Start of Data to examine

(** The credentials of one token, threading [credIDs]. *)
Fixpoint validate_creds (tok : TokenPolicy) (creds : list Credential)
    (credIDs : gset string) : res (gset string) :=
  match creds with
  | [] => Ok credIDs
  | cr :: creds' =>
      deny_if ((cred_ID cr =s? "") || (cred_HMACSHA256 cr =s? ""))
        ("credential id and hmac_sha256 are required on token "
         +:+ strconv_quote (tok_ID tok)) (
      deny_if (bool_decide (cred_ID cr ∈ credIDs))
        ("duplicate credential id " +:+ strconv_quote (cred_ID cr)) (
      validate_creds tok creds' ({[cred_ID cr]} ∪ credIDs)))
  end.

Definition validate_token_policy (tok : TokenPolicy) : res () :=
  let c := tok_Constraints tok in
  check? each (fun scope =>
                 deny_if (negb (KnownScope scope))
                   ("unknown scope " +:+ strconv_quote scope +:+ " on token "
                    +:+ strconv_quote (tok_ID tok)) (Ok ())) (tok_Scopes tok) then
  check? validateRestrictedWriteAllowlists tok then
  check? (if c_UsernameRegex c <>s? "" then
            match regexp_Compile (c_UsernameRegex c) with
            | Err e => Err ("invalid username_regex on token " +:+
                            strconv_quote (tok_ID tok) +:+ ": " +:+ e)
            | Ok _ => Ok ()
            end
          else Ok ()) then
  check? each (fun r =>
                 deny_if ((rng_Min r <? 0) || (rng_Max r <? rng_Min r))%Z
                   ("invalid telegram_id_ranges on token " +:+ strconv_quote (tok_ID tok))
                   (Ok ())) (c_TelegramIDRanges c) then
  each (validate_request_fields tok) (map_to_list (c_AllowedRequestFields c)).

(** The loop over [c.Tokens], threading [tokenIDs] and [credIDs]. *)
Fixpoint validate_tokens (toks : list TokenPolicy) (tokenIDs credIDs : gset string)
    : res () :=
  match toks with
  | [] => Ok ()
  | tok :: toks' =>
      deny_if (tok_ID tok =s? "") "token id is required" (
      deny_if (bool_decide (tok_ID tok ∈ tokenIDs))
        ("duplicate token id " +:+ strconv_quote (tok_ID tok)) (
      check? validate_token_policy tok then
      let? credIDs' := validate_creds tok (tok_Credentials tok) credIDs in
      validate_tokens toks' ({[tok_ID tok]} ∪ tokenIDs) credIDs'))
  end.

Definition Validate (c : Config) : res () :=
  check? validate_upstream c then
  check? validateAlerts c then
  check? validatePanelFacade c then
  deny_if (resolveBearer c =s? "")
    "configured upstream bearer source must resolve to a non-empty value" (
  check? validate_limits c then
  check? validate_files_and_version c then
  check? validate_public_subs c then
  check? validate_listeners c then
  check? (if is_nil (cfg_Tokens c) then Ok ()
          else requireStrongSecretEnv "REMNAGUARD_TOKEN_PEPPER") then
  check? validate_tokens (cfg_Tokens c) ∅ ∅ then
  each (reject_header protectedOutboundHeader "protected or invalid upstream extra header ")
    (map fst (map_to_list (up_ExtraHeaders (cfg_Upstream c))))).

(** ** Loading *)

Context `{!Yaml Config}.

Definition empty_constraints : Constraints :=
  Build_Constraints "" "" "" "" "" [] [] [] [] [] [] [] [] false false false
    [] [] [] [] 0 false 0 ∅.

(** The zero [Config] an included file is decoded into. *)
Definition zero_config : Config := {|
  cfg_Server := Build_ServerConfig "" "" false 0 0 0 0 0;
  cfg_Upstream := Build_UpstreamConfig "" "" "" "" ∅ false false "" "" "" "" 0;
  cfg_Compatibility := Build_CompatibilityConfig "" "" false;
  cfg_Limits := Build_LimitsConfig 0 0 0 0 0 "" 0 0;
  cfg_Metrics := {| met_Enabled := false |};
  cfg_Audit := Build_AuditConfig false "" "";
  cfg_Alerts := Build_AlertsConfig false (Build_TelegramAlertsConfig false "" "" 0 0 0 "");
  cfg_Report := Build_ReportConfig false false;
  cfg_PublicSubs := Build_PublicSubsConfig false "" [] [] [] ∅ ∅ "" "" 0 "";
  cfg_PanelFacade := Build_PanelFacadeConfig false (Build_PanelFacadeSessionConfig "" "" 0 "")
    (Build_PanelFacadeTelegramConfig "" "" "" "" "" 0) None;
  cfg_Reload := Build_ReloadConfig false false false;
  cfg_WriteSafety := Build_WriteSafetyConfig false false false;
  cfg_Tokens := []; cfg_Include := []; cfg_path := "";
|}.

Definition Defaults : Config := {|
  cfg_Server := {|
    srv_APIListen := ":8080"; srv_LocalListen := "127.0.0.1:8081";
    srv_ExposeLocal := false; srv_ReadTimeout := 15 * Second;
    srv_WriteTimeout := 60 * Second; srv_IdleTimeout := 60 * Second;
    srv_HeaderTimeout := 5 * Second; srv_MaxHeaderBytes := 2 ^ 20 |};
  cfg_Upstream := cfg_Upstream zero_config;
  cfg_Compatibility := {| comp_RemnawaveVersion := "2.8.1"; comp_AssumeVersion := "";
                          comp_AllowVersionMismatch := false |};
  cfg_Limits := {|
    lim_MaxPathLength := 2048; lim_MaxQueryLength := 4096; lim_MaxBodyBytes := 2 ^ 20;
    lim_GlobalConcurrency := 128; lim_PerTokenConcurrency := 8;
    lim_DefaultRate := "600/m"; lim_UpstreamBodyBytes := 64 * 2 ^ 20;
    lim_ShutdownGracePeriod := 10 * Second |};
  cfg_Metrics := cfg_Metrics zero_config;
  cfg_Audit := {| aud_Stdout := true; aud_PepperEnv := "REMNAGUARD_AUDIT_PEPPER";
                  aud_SQLitePath := "" |};
  cfg_Alerts := {|
    al_Enabled := false;
    al_Telegram := {|
      tga_Enabled := false; tga_BotTokenEnv := ""; tga_ChatIDEnv := "";
      tga_Cooldown := 5 * Minute; tga_QueueSize := 100; tga_Timeout := 5 * Second;
      tga_APIBaseURL := "https://api.telegram.org" |} |};
  cfg_Report := cfg_Report zero_config;
  cfg_PublicSubs := {|
    ps_Enabled := false;
    ps_ShortUUIDRegex := "^[A-Za-z0-9_-]{6,64}$";
    ps_AllowedClients := ["sing-box"; "clash"; "v2ray"; "hiddify"];
    ps_RequestHeaderAllowlist := ["user-agent"; "accept"; "x-hwid"; "x-device-os";
      "x-ver-os"; "x-device-model"; "x-app-version"];
    ps_ResponseHeaderAllowlist := ["content-type"; "content-disposition";
      "subscription-userinfo"; "profile-update-interval"; "profile-web-page-url";
      "support-url"; "x-provider-id"];
    ps_ExtraHeaders := ∅; ps_ExtraResponseHeaders := ∅;
    ps_AuthHeaderName := ""; ps_AuthHeaderEnv := "";
    ps_PerIPConcurrency := 8; ps_PerIPRate := "120/m" |};
  cfg_PanelFacade := cfg_PanelFacade zero_config;
  cfg_Reload := cfg_Reload zero_config;
  cfg_WriteSafety := cfg_WriteSafety zero_config;
  cfg_Tokens := []; cfg_Include := []; cfg_path := "";
|}.

Definition loadInto (path : string) (c : Config) : res Config :=
  let? b := ReadFile path in yaml_Unmarshal b c.

Definition add_tokens (c : Config) (toks : list TokenPolicy) : Config :=
  Build_Config (cfg_Server c) (cfg_Upstream c) (cfg_Compatibility c) (cfg_Limits c)
    (cfg_Metrics c) (cfg_Audit c) (cfg_Alerts c) (cfg_Report c) (cfg_PublicSubs c)
    (cfg_PanelFacade c) (cfg_Reload c) (cfg_WriteSafety c) (cfg_Tokens c ++ toks)
    (cfg_Include c) (cfg_path c).

Definition set_path (c : Config) (path : string) : Config :=
  Build_Config (cfg_Server c) (cfg_Upstream c) (cfg_Compatibility c) (cfg_Limits c)
    (cfg_Metrics c) (cfg_Audit c) (cfg_Alerts c) (cfg_Report c) (cfg_PublicSubs c)
    (cfg_PanelFacade c) (cfg_Reload c) (cfg_WriteSafety c) (cfg_Tokens c)
    (cfg_Include c) path.

Fixpoint load_matches (matches : list string) (c : Config) : res Config :=
  match matches with
  | [] => Ok c
  | m :: ms => let? child := loadInto m zero_config in
               load_matches ms (add_tokens c (cfg_Tokens child))
  end.

(** [Glob base inc] stands for [filepath.Glob(filepath.Join(base, inc))]. *)
Fixpoint load_includes (base : string) (incs : list string) (c : Config) : res Config :=
  match incs with
  | [] => Ok c
  | inc :: incs' =>
      let? matches := Glob base inc in
      let? c' := load_matches matches c in
      load_includes base incs' c'
  end.

Definition Load (dir : string -> string) (path : string) : res Config :=
  let? c := loadInto path Defaults in
  let? c1 := load_includes (dir path) (cfg_Include c) c in
  let c2 := set_path c1 path in
  check? Validate c2 then Ok c2.
End validate.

End of Data to examine

* Description of the task: Working from the records above, write out verbatim only the lines from the line containing "64 * 2 ^ 20;" through the line containing "(cfg_Tokens c ++ toks)".

* Task result:
    lim_DefaultRate := "600/m"; lim_UpstreamBodyBytes := 64 * 2 ^ 20;
    lim_ShutdownGracePeriod := 10 * Second |};
  cfg_Metrics := cfg_Metrics zero_config;
  cfg_Audit := {| aud_Stdout := true; aud_PepperEnv := "REMNAGUARD_AUDIT_PEPPER";
                  aud_SQLitePath := "" |};
  cfg_Alerts := {|
    al_Enabled := false;
    al_Telegram := {|
      tga_Enabled := false; tga_BotTokenEnv := ""; tga_ChatIDEnv := "";
      tga_Cooldown := 5 * Minute; tga_QueueSize := 100; tga_Timeout := 5 * Second;
      tga_APIBaseURL := "https://api.telegram.org" |} |};
  cfg_Report := cfg_Report zero_config;
  cfg_PublicSubs := {|
    ps_Enabled := false;
    ps_ShortUUIDRegex := "^[A-Za-z0-9_-]{6,64}$";
    ps_AllowedClients := ["sing-box"; "clash"; "v2ray"; "hiddify"];
    ps_RequestHeaderAllowlist := ["user-agent"; "accept"; "x-hwid"; "x-device-os";
      "x-ver-os"; "x-device-model"; "x-app-version"];
    ps_ResponseHeaderAllowlist := ["content-type"; "content-disposition";
      "subscription-userinfo"; "profile-update-interval"; "profile-web-page-url";
      "support-url"; "x-provider-id"];
    ps_ExtraHeaders := ∅; ps_ExtraResponseHeaders := ∅;
    ps_AuthHeaderName := ""; ps_AuthHeaderEnv := "";
    ps_PerIPConcurrency := 8; ps_PerIPRate := "120/m" |};
  cfg_PanelFacade := cfg_PanelFacade zero_config;
  cfg_Reload := cfg_Reload zero_config;
  cfg_WriteSafety := cfg_WriteSafety zero_config;
  cfg_Tokens := []; cfg_Include := []; cfg_path := "";
|}.

Definition loadInto (path : string) (c : Config) : res Config :=
  let? b := ReadFile path in yaml_Unmarshal b c.

Definition add_tokens (c : Config) (toks : list TokenPolicy) : Config :=
  Build_Config (cfg_Server c) (cfg_Upstream c) (cfg_Compatibility c) (cfg_Limits c)
    (cfg_Metrics c) (cfg_Audit c) (cfg_Alerts c) (cfg_Report c) (cfg_PublicSubs c)
    (cfg_PanelFacade c) (cfg_Reload c) (cfg_WriteSafety c) (cfg_Tokens c ++ toks)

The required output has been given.